A white dog with text "Dog Dementia"

The human-animal bond is precious and if our aging dog is diagnosed with canine cognitive dysfunction (CCD), it can be heartbreaking news. CCD is the term for “dementia” as dogs experience it, and there is evidence that it is similar to Alzheimer’s disease in humans. Dog dementia is a decline that is seen in senior dogs. Although it’s irreversible, there are many things pet parents can do to help their dog and family cope.

Dogs with CCD generally exhibit behavioral changes ranging from loss of housetraining to aggression, sleeping problems, and often appear confused or disoriented.  Dog dementia is a fairly common problem in senior dogs, but there are treatments and ways to cope that can make life better for both dog and pet parents.

Causes of Dog Dementia

Partially hereditary and similar to human Alzheimer’s disease, many studies have found that dogs with dementia have lesions on their brains and/or smaller than average brains. In a dog’s brain, the protein beta-amyloid accumulates, creating protein deposits called plaques, which is similar to Alzheimer’s disease.
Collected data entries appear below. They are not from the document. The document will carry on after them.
(** X13.  Once the parameters are decoded, [path1] is resolved first: if
    that fails, [rcBisync] returns its error and [path2] is never
    resolved; if [path1] resolves and [path2] fails, the error is that of
    [path2].  Both resolutions see a configuration whose [Links] is the
    caller's. *)
Theorem paths_resolved_in_order (ci0 : ConfigInfo) (in_ : Params) :
  params_decode in_ = true ->
  (forall e,
     snd (GetFsNamed (reqConfig ci0 in_) in_ "path1") = Some e ->
     out (rcBisync ci0 in_) = None /\ err (rcBisync ci0 in_) = Some e /\
     trace (rcBisync ci0 in_)
     = [EvCheckSyncSet (checkSyncArg in_);
        EvGetFsNamed (reqConfig ci0 in_) "path1"]) /\
  (forall e,
     snd (GetFsNamed (reqConfig ci0 in_) in_ "path1") = None ->
     snd (GetFsNamed (reqConfig ci0 in_) in_ "path2") = Some e ->
     out (rcBisync ci0 in_) = None /\ err (rcBisync ci0 in_) = Some e /\
     trace (rcBisync ci0 in_)
     = [EvCheckSyncSet (checkSyncArg in_);
        EvGetFsNamed (reqConfig ci0 in_) "path1";
        EvGetFsNamed (reqConfig ci0 in_) "path2"]) /\
  ci_Links (reqConfig ci0 in_) = ci_Links ci0.
Proof.
  intros Hpd. apply params_decode_parts in Hpd as [Hk Hset].
  pose proof (rcBisync_run ci0 in_) as (_ & _ & _ & Hrun).
  rewrite Hk in Hrun. cbv zeta in Hrun. rewrite Hset in Hrun.
  destruct Hrun as [_ Hrun].
  split; [| split].
  - intros e H1. rewrite H1 in Hrun. exact Hrun.
  - intros e H1 H2. rewrite H1, H2 in Hrun. exact Hrun.
  - unfold reqConfig. destruct (GetBool in_ "dryRun") as [b [x |]]; reflexivity.
Qed.
(** * sbi.utils.sensitivity_analysis: the regression-net training loop

    A shallow embedding of [src/sbi/utils/sensitivity_analysis.py]
    ([data_loader] and [fit_regression_net]) together with the properties
    their specification states about them.

    Python values are modelled as the interpreter has them: [int] is [Z],
    [float] is an IEEE-754 binary64 number ([spec_float] at precision 53,
    maximal exponent 1024, with the operations of [SpecFloat]), exceptions
    are an error monad, and the random generator is threaded explicitly. *)

From Stdlib Require Import ZArith List Bool Lia Permutation SpecFloat.
Import ListNotations.
Open Scope Z_scope.

(** ** Python: exceptions, numbers, slices *)

Module Py.

Inductive exn :=
| ZeroDivisionError
| OverflowError
| ValueError
| AssertionError
| InvalidStateDict.

Inductive result (A : Type) :=
| Ok (a : A)
| Raise (e : exn).
Arguments Ok {A} a.
Arguments Raise {A} e.

Definition bind {A B} (r : result A) (k : A -> result B) : result B :=
  match r with
  | Ok a => k a
  | Raise e => Raise e
  end.

(** [float]: binary64. *)
Definition float := spec_float.
Definition prec := 53.
Definition emax := 1024.

Definition fadd : float -> float -> float := SFadd prec emax.
Definition fsub : float -> float -> float := SFsub prec emax.
Definition fmul : float -> float -> float := SFmul prec emax.
Definition fdiv : float -> float -> float := SFdiv prec emax.
(** [x < y] on floats: false as soon as one side is NaN. *)
Definition flt : float -> float -> bool := SFltb.

Definition nan : float := S754_nan.
Definition is_finite (x : float) : bool :=
  match x with
  | S754_zero _ | S754_finite _ _ _ => true
  | S754_infinity _ | S754_nan => false
  end.

(** The nearest binary64 number to an integer (ties to even); an
    infinity when the integer is beyond the range of [float]. *)
Definition Z2F (z : Z) : float := binary_normalize prec emax z 0 false.
Lemma for_binary_short items valid_paths st valid_paths' :
  (for_binary items valid_paths st).1 = Return valid_paths' ->
  length valid_paths' ≠ length valid_paths + length items ->
  Exists (fun item => ¬ satisfied item.2) items.
Proof.
  revert valid_paths st. induction items as [|[b bp] rest IH]; intros valid_paths st Hret Hlen.
  - simpl in Hret. injection Hret as ->. simpl in Hlen. lia.
  - rewrite for_binary_cons in Hret.
    destruct (binary_body_cases b bp valid_paths st) as [H|[H|[H|H]]].
    + destruct H as (ex & _ & Hb). rewrite Hb in Hret. discriminate.
    + destruct H as (l & Hl & Hall & _). left. simpl.
      exact (exhausted_not_satisfied bp l Hl Hall).
    + destruct H as (pre & p & post & r & _ & _ & _ & Hb). rewrite Hb in Hret.
      right. apply (IH _ _ Hret). rewrite length_app. simpl in *. lia.
    + destruct H as (pre & p & post & ex & _ & _ & _ & Hb). rewrite Hb in Hret. discriminate.
Qed.

(** X9: the gate does not roll back: when the keys of the mapping are
    distinct and the gate raises the binary-validation-failed fault, every
    requirement is settled in [_binaries], the satisfied ones with the path
    their validator returned and the others as they were, and at least one
    requirement is not satisfied. *)
Theorem failed_gate_keeps_resolved_paths (st : State) :
  NoDup (requirements (self st)).*1 ->
  (gate st).1 = Raise (binary_validation_failed (self st)) ->
  Forall (settled (Workflow._binaries (self (gate st).2))) (requirements (self st))
  ∧ Exists (fun item => ¬ satisfied item.2) (requirements (self st)).
Proof.
  intros Hnd Hfail. split.
  - apply gate_settles; [exact Hnd|]. intros ex. rewrite Hfail. discriminate.
  - destruct (gate_cases st) as (st1 & _ & _ & _ & _ & [H|[H|H]]).
    + destruct H as (ex & st2 & _ & Hg). rewrite Hg in Hfail. discriminate.
    + destruct H as (valid_paths & st2 & Hloop & _ & Hg).
      apply (for_binary_short _ [] st1 valid_paths).
      * rewrite Hloop. reflexivity.
      * simpl. intros He. rewrite Hg, He, Nat.eqb_refl in Hfail. discriminate.
    + destruct H as (_ & Hg). rewrite Hg in Hfail. discriminate.
Qed.

Lemma half_satisfied_keys_distinct :
  NoDup (requirements (self (mkState half_satisfied_workflow []))).*1.
Proof.
  vm_compute. apply NoDup_cons. split; [|apply NoDup_singleton].
  intros H. apply list_elem_of_singleton in H. discriminate H.
Qed.

Lemma failed_gate_keeps_resolved_paths_witness :
  Forall (settled (Workflow._binaries (self (gate (mkState half_satisfied_workflow [])).2)))
    (requirements half_satisfied_workflow)
  ∧ Exists (fun item => ¬ satisfied item.2) (requirements half_satisfied_workflow).
Proof.
  apply (failed_gate_keeps_resolved_paths (mkState half_satisfied_workflow [])).
  - exact half_satisfied_keys_distinct.
  - vm_compute. reflexivity.
Defined.

(** ** What the gate leaves alone *)

Lemma same_requirements_refl (d : Dict) : Forall2 same_requirement d d.
Proof. induction d; constructor; [repeat split | assumption]. Qed.

Lemma same_requirements_trans (d1 d2 d3 : Dict) :
  Forall2 same_requirement d1 d2 -> Forall2 same_requirement d2 d3 ->
  Forall2 same_requirement d1 d3.
Proof.
  intros H. revert d3. induction H as [|x y d1 d2 Hxy _ IH]; intros d3 H23.
  - inversion H23. constructor.
  - inversion H23 as [|y' z d2' d3' Hyz Hrest]; subst. constructor; [|apply IH; exact Hrest].
    destruct Hxy as (a1 & b1 & c1 & e1 & f1), Hyz as (a2 & b2 & c2 & e2 & f2).
    repeat split; congruence.
Qed.

Lemma dict_update_same k v (d : Dict) :
  Forall2 same_requirement d (dict_update k (BinaryPath.set_binary_path v) d).
Proof.
  induction d as [|[k' bp] d IH]; simpl; [constructor|].
  destruct (String.eqb k k').
  - constructor; [repeat split | apply same_requirements_refl].
  - constructor; [repeat split | exact IH].
Qed.

Lemma binary_body_same b bp valid_paths st :
  Forall2 same_requirement (Workflow._binaries (self st))
    (Workflow._binaries (self (binary_body b bp valid_paths st).2)).
Proof.
  destruct (binary_body_cases b bp valid_paths st) as [H|[H|[H|H]]].
  - destruct H as (ex & _ & ->). apply same_requirements_refl.
  - destruct H as (l & _ & _ & ->). apply same_requirements_refl.
  - destruct H as (pre & p & post & r & _ & _ & _ & ->). apply dict_update_same.
  - destruct H as (pre & p & post & ex & _ & _ & _ & ->). apply same_requirements_refl.
Qed.

Lemma for_binary_same items valid_paths st :
  Forall2 same_requirement (Workflow._binaries (self st))
    (Workflow._binaries (self (for_binary items valid_paths st).2)).
Proof.
  revert valid_paths st. induction items as [|[b bp] rest IH]; intros valid_paths st.
  - apply same_requirements_refl.
  - rewrite for_binary_cons. pose proof (binary_body_same b bp valid_paths st) as Hhead.
    destruct (binary_body b bp valid_paths st) as [[valid_paths'|e] st']; simpl in *.
    + eapply same_requirements_trans; [exact Hhead | apply IH].
    + exact Hhead.
Qed.

(** X10: whatever its outcome, the gate leaves in [_binaries] the mapping
    the getter returned, item by item in the same order and under the same
    keys, with the same resolver, validator, binary name and
    [path_provided]: only [binary_path] may differ. *)
Theorem gate_only_assigns_paths (st : State) :
  Forall2 same_requirement (requirements (self st))
    (Workflow._binaries (self (gate st).2)).
Proof.
  destruct (gate_cases st) as (st1 & _ & Hb & _ & _ & [H|[H|H]]).
  - destruct H as (ex & st2 & Hloop & ->). simpl.
    pose proof (for_binary_same (requirements (self st)) [] st1) as Hsame.
    rewrite Hloop, Hb in Hsame. exact Hsame.
  - destruct H as (valid_paths & st2 & Hloop & _ & ->). simpl.
    pose proof (for_binary_same (requirements (self st)) [] st1) as Hsame.
    rewrite Hloop, Hb in Hsame. exact Hsame.
  - destruct H as (Hempty & ->). simpl. rewrite Hempty.
    unfold requirements in Hempty.
    destruct (bool_decide_reflect (Workflow._binaries (self st) = [])) as [->|Hne].
    + constructor.
    + contradiction.
Qed.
The following list of symptoms are not seen in all dogs, but showing several of them increases the likelihood of a dementia diagnosis.

• Confusion and disorientation


• Sleep disturbances

• Loss of housetraining

• Less interest in people

• Increase in pacing/wandering

If the family pet is experiencing several symptoms, check with the veterinarian for cognitive dysfunction syndrome. The most important task is managing the dog’s personal and household routines to keep him comfortable and safe.